8. A system for detecting and suppressing mutual interference of spaceborne SAR scattered waves by combining principal component analysis and subspace filtering, characterized in that, include: The feature extraction unit is configured to extract time-domain interquartile range and frequency-domain variability features pulse-by-pulse from the interference-containing image data of the input system, and perform preliminary interference suppression using the RPCA method to obtain a pseudo-clean image; The interference judgment unit is configured to accurately determine the specific location of the interference signal in the range-frequency domain based on the feature comparison between the pseudo-clean image and the original image and the difference in range-frequency domain amplitude. The adaptive segmentation unit is configured to divide the interference region into different segments based on the differences in interference intensity and amplitude, and to process similar regions uniformly based on the intensity differences between segments. The threshold calculation unit is configured to calculate the maximum subspace feature value of each block based on the amplitude difference between the pseudo-clean image and the original image in the distance frequency domain, and use it as the adaptive threshold for subsequent interference suppression. The RBSF suppression unit is configured to perform robust block subspace filtering RBSF suppression on the original image based on an adaptive threshold for each block, thereby removing interference signals and retaining valid signals.

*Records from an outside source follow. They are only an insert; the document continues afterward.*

(** * Night-Sight: feature-extraction engine and pipeline orchestrator

    A shallow embedding of
      - services/imageUtils.ts         (gamma lookup table),
      - services/featureExtraction.ts  (keypoint, texture, statistical and
                                        quality analyzers, feature fusion),
      - services/metricsCalculation.ts (detection metrics),
      - services/pipelineService.ts    (runPipeline and its comparison step,
                                        runBatchPipeline),
      - services/yoloDetection.ts      (brightening, filter, non-maximum
                                        suppression, detect),
      - services/modelTraining.ts      (evaluation of two images, summary),
    followed by the properties of the specification checked against it and
    by further properties of the code.

    Numbers.  A JavaScript [number] is an IEEE-754 double.  The embedding
    idealises every finite double as a real number and keeps the special
    values NaN and +/-Infinity explicit, because the analyzers reach them
    through 0/0 and x/0.  Rounding error and the sign of zero are not
    modelled: where a comparison or a floor of the source sits exactly at
    a tie, the doubles may decide differently from the reals.  Where a
    property below depends on such a decision it is stated through the
    tests and sums of the code itself or with a margin; the one overflow
    that matters, that of [1.0 / gamma], is written out.  Integer
    quantities that the source keeps in [number]
    variables (image sizes, array indices, loop counters, histogram counts)
    are kept in [Z] and injected with [ofZ] where the source mixes them with
    fractional values.

    Environment.  Image decoding, the canvas, the OpenCV enhancement and
    the object detector are host services; the code sees them through
    records of oracles.  A progress callback is taken to return; one that
    throws ends the run or the batch with its exception at that report.
    Wall-clock readings ([performance.now], [Date.now]) and the
    processing-time fields derived from them are left out. *)

From Stdlib Require Import Reals ZArith List Bool String Lia Lra Psatz.
From Stdlib Require Import Permutation Sorted.
From Stdlib.Strings Require Import Byte.
From Stdlib Require Import DecimalString.
Import ListNotations.

Set Implicit Arguments.

(* ================================================================== *)
(** ** JavaScript numbers *)
(* ================================================================== *)

Module JS.

Local Open Scope R_scope.

Inductive number : Type :=
| Fin (r : R)
| Inf (negative : bool)
| NaN.

Definition ofZ (z : Z) : number := Fin (IZR z).

Definition Rltb (x y : R) : bool := if Rlt_dec x y then true else false.
Definition Rleb (x y : R) : bool := if Rle_dec x y then true else false.
Definition Reqb (x y : R) : bool := if Req_dec_T x y then true else false.

Definition isFinite (a : number) : bool :=
  match a with Fin _ => true | _ => false end.

Definition isNaN (a : number) : bool :=
  match a with NaN => true | _ => false end.

Definition neg (a : number) : number :=
  match a with
  | Fin x => Fin (- x)
  | Inf s => Inf (negb s)
  | NaN => NaN
  end.

Definition add (a b : number) : number :=
  match a, b with
  | NaN, _ | _, NaN => NaN
  | Fin x, Fin y => Fin (x + y)
  | Inf s, Fin _ | Fin _, Inf s => Inf s
  | Inf s, Inf t => if Bool.eqb s t then Inf s else NaN
  end.

Definition sub (a b : number) : number := add a (neg b).

Definition mul (a b : number) : number :=
  match a, b with
  | NaN, _ | _, NaN => NaN
  | Fin x, Fin y => Fin (x * y)
  | Inf s, Fin y | Fin y, Inf s =>
      if Reqb y 0 then NaN else Inf (xorb s (Rltb y 0))
  | Inf s, Inf t => Inf (xorb s t)
  end.

(** [x / 0] is NaN for [x = 0] and an infinity otherwise; the divisor's
    zero is taken as +0. *)
Definition div (a b : number) : number :=
  match a, b with
  | NaN, _ | _, NaN => NaN
  | Fin x, Fin y =>
      if Reqb y 0
      then (if Reqb x 0 then NaN else Inf (Rltb x 0))
      else Fin (x / y)
  | Fin _, Inf _ => Fin 0
  | Inf s, Fin y => Inf (xorb s (Rltb y 0))
  | Inf _, Inf _ => NaN
  end.

(** [a % b]: the remainder has the sign of the dividend. *)
Definition Rtrunc (x : R) : Z := if Rlt_dec x 0 then Zceil x else Zfloor x.

Definition rem (a b : number) : number :=
  match a, b with
  | Fin x, Fin y =>
      if Reqb y 0 then NaN else Fin (x - y * IZR (Rtrunc (x / y)))
  | Fin x, Inf _ => Fin x
  | _, _ => NaN
  end.

Definition abs (a : number) : number :=
  match a with
  | Fin x => Fin (Rabs x)
  | Inf _ => Inf false
  | NaN => NaN
  end.

Definition sqrt (a : number) : number :=
  match a with
  | Fin x => if Rltb x 0 then NaN else Fin (R_sqrt.sqrt x)
  | Inf false => Inf false
  | Inf true => NaN
  | NaN => NaN
  end.

Definition floor (a : number) : number :=
  match a with
  | Fin x => Fin (IZR (Zfloor x))
  | other => other
  end.

(** [Math.round]: the nearest integer, ties towards +Infinity. *)
Definition round (a : number) : number :=
  match a with
  | Fin x => Fin (IZR (Zfloor (x + / 2)))
  | other => other
  end.

(** Comparisons: false as soon as an operand is NaN. *)
Definition lt (a b : number) : bool :=
  match a, b with
  | NaN, _ | _, NaN => false
  | Fin x, Fin y => Rltb x y
  | Fin _, Inf t => negb t
  | Inf s, Fin _ => s
  | Inf s, Inf t => s && negb t
  end.

Definition le (a b : number) : bool :=
  match a, b with
  | NaN, _ | _, NaN => false
  | Fin x, Fin y => Rleb x y
  | Fin _, Inf t => negb t
  | Inf s, Fin _ => s
  | Inf s, Inf t => s || negb t
  end.

Definition gt (a b : number) : bool := lt b a.
Definition ge (a b : number) : bool := le b a.

(** [Math.pow] on the arguments the gamma table can feed it: a finite
    base and any exponent.  A negative base with a fractional exponent is
    NaN; with an integral exponent the sign follows the exponent's
    parity. *)
Definition isInteger (y : R) : bool := Reqb (IZR (Zfloor y)) y.

Definition powFinite (x y : R) : number :=
  if Reqb y 0 then Fin 1
  else if Rltb 0 x then Fin (Rpower x y)
  else if Reqb x 0 then (if Rltb 0 y then Fin 0 else Inf false)
  else if isInteger y
       then Fin ((if Z.even (Zfloor y) then 1 else -1) * Rpower (- x) y)
       else NaN.

Definition pow (a b : number) : number :=
  match a, b with
  | _, NaN => NaN
  | NaN, Fin y => if Reqb y 0 then Fin 1 else NaN
  | NaN, Inf _ => NaN
  | Fin x, Fin y => powFinite x y
  | Fin x, Inf t =>
      if Reqb (Rabs x) 1 then NaN
      else if xorb (Rltb 1 (Rabs x)) t then Inf false else Fin 0
  | Inf s, Fin y =>
      if Reqb y 0 then Fin 1
      else if Rltb 0 y
           then Inf (s && isInteger y && negb (Z.even (Zfloor y)))
           else Fin 0
  | Inf _, Inf t => if t then Fin 0 else Inf false
  end.

(** Storing into a [Uint8Array] element: truncate, then reduce modulo
    256; NaN and the infinities are stored as 0. *)
Definition toUint8 (a : number) : Z :=
  match a with
  | Fin x => (Rtrunc x) mod 256
  | _ => 0%Z
  end.

(** Left-to-right accumulation loops. *)
Definition sum (xs : list number) : number := fold_left add xs (Fin 0).

Definition sumSquares (xs : list number) : number :=
  fold_left (fun acc v => add acc (mul v v)) xs (Fin 0).

End JS.

Import JS.

(** Integer ranges of counting loops: [lo, lo+1, ..., hi-1], and the
    strided variant [lo, lo+step, ...] below [hi]. *)
Definition zrange (lo hi : Z) : list Z :=
  map (fun k => (lo + Z.of_nat k)%Z) (seq 0 (Z.to_nat (hi - lo))).

Definition zrangeStep (lo hi step : Z) : list Z :=
  map (fun k => (lo + step * Z.of_nat k)%Z)
      (seq 0 (Z.to_nat ((hi - lo + step - 1) / step))).

(* ================================================================== *)
(** ** JavaScript values, exceptions and host types *)
(* ================================================================== *)

Module Value.

(** The runtime values the comparison step of the pipeline inspects.  An
    object is the list of its properties in creation order. *)
Unset Elimination Schemes.
Inductive value : Type :=
| VUndefined
| VNull
| VNumber (n : number)
| VString (s : string)
| VArray (xs : list value)
| VObject (props : list (string * value)).
Set Elimination Schemes.

Inductive error : Type :=
| TypeError (message : string)
| HostError (message : string).

Definition result (A : Type) : Type := (error + A)%type.

Definition truthy (v : value) : bool :=
  match v with
  | VUndefined | VNull => false
  | VNumber (Fin x) => negb (Reqb x 0)
  | VNumber NaN => false
  | VNumber (Inf _) => true
  | VString s => negb (String.eqb s EmptyString)
  | VArray _ | VObject _ => true
  end.

Fixpoint lookup (name : string) (props : list (string * value)) : value :=
  match props with
  | [] => VUndefined
  | (k, v) :: rest => if String.eqb k name then v else lookup name rest
  end.

(** [v.name]: reading a property of [undefined] or [null] throws; a
    property that is absent reads as [undefined]. *)
Definition getProp (v : value) (name : string) : result value :=
  match v with
  | VUndefined => inl (TypeError "Cannot read properties of undefined")
  | VNull => inl (TypeError "Cannot read properties of null")
  | VObject props => inr (lookup name props)
  | VArray xs =>
      if String.eqb name "length"
      then inr (VNumber (ofZ (Z.of_nat (List.length xs))))
      else inr VUndefined
  | VNumber _ | VString _ => inr VUndefined
  end.

Fixpoint getPath (v : value) (names : list string) : result value :=
  match names with
  | [] => inr v
  | name :: rest =>
      match getProp v name with
      | inl e => inl e
      | inr w => getPath w rest
      end
  end.

(** Numeric reading of an operand of [+], [-], [*], [/] or [>].  Only
    numbers, [undefined] and [null] are given their JavaScript meaning;
    strings and objects, which no feature object holds at the positions
    read arithmetically, read as NaN here. *)
Definition toNumber (v : value) : number :=
  match v with
  | VNumber n => n
  | VNull => Fin 0
  | _ => NaN
  end.

(** [v.reduce((a, b) => a + b, 0)]. *)
Definition reduceSum (v : value) : result number :=
  match v with
  | VUndefined => inl (TypeError "Cannot read properties of undefined")
  | VNull => inl (TypeError "Cannot read properties of null")
  | VArray xs => inr (fold_left (fun a b => add a (toNumber b)) xs (Fin 0))
  | _ => inl (TypeError "reduce is not a function")
  end.

Definition ofNumbers (xs : list number) : value := VArray (map VNumber xs).

(** Pixel data of a decoded image, as [getImageData] returns it. *)
Record ImageData : Type := mkImageData {
  img_width : Z;
  img_height : Z;
  img_data : list byte
}.

End Value.

Import Value.

(* ================================================================== *)
(** ** services/imageUtils.ts: gamma lookup table *)
(* ================================================================== *)

Module ImageUtils.

Local Open Scope R_scope.

(** The table built in [applyGamma]:
    [lut[i] = Math.floor(Math.pow(i / 255.0, invGamma) * 255)]. *)
Definition gammaLutEntry (invGamma : number) (i : Z) : Z :=
  toUint8 (floor (mul (pow (div (ofZ i) (Fin 255)) invGamma) (Fin 255))).

(** [1.0 / gamma].  The caller chooses [gamma], so this quotient, unlike
    those of the analyzers, can leave the range of the doubles: a
    quotient whose magnitude reaches [2^1024 - 2^970], the midpoint above
    the largest finite double, is rounded to an infinity. *)
Definition overflowBound : R := IZR (2 ^ 1024 - 2 ^ 970).

Definition reciprocal (gamma : number) : number :=
  match div (Fin 1) gamma with
  | Fin q => if Rleb overflowBound (Rabs q) then Inf (Rltb q 0) else Fin q
  | other => other
  end.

9. A storage medium storing a plurality of programs, characterized in that, The program application is loaded and executed by the processor to implement the method for detecting and suppressing mutual interference of spaceborne SAR scattered waves by combining principal component analysis and subspace filtering as described in any one of claims 1-7.

10. An electronic device, comprising a storage device and a processor; the processor being adapted to execute various programs; the memory being used to store multiple programs; characterized in that, When the memory executes the program on the processor, it implements the method for detecting and suppressing mutual interference of spaceborne SAR scattered waves by combining principal component analysis and subspace filtering as described in claim 9.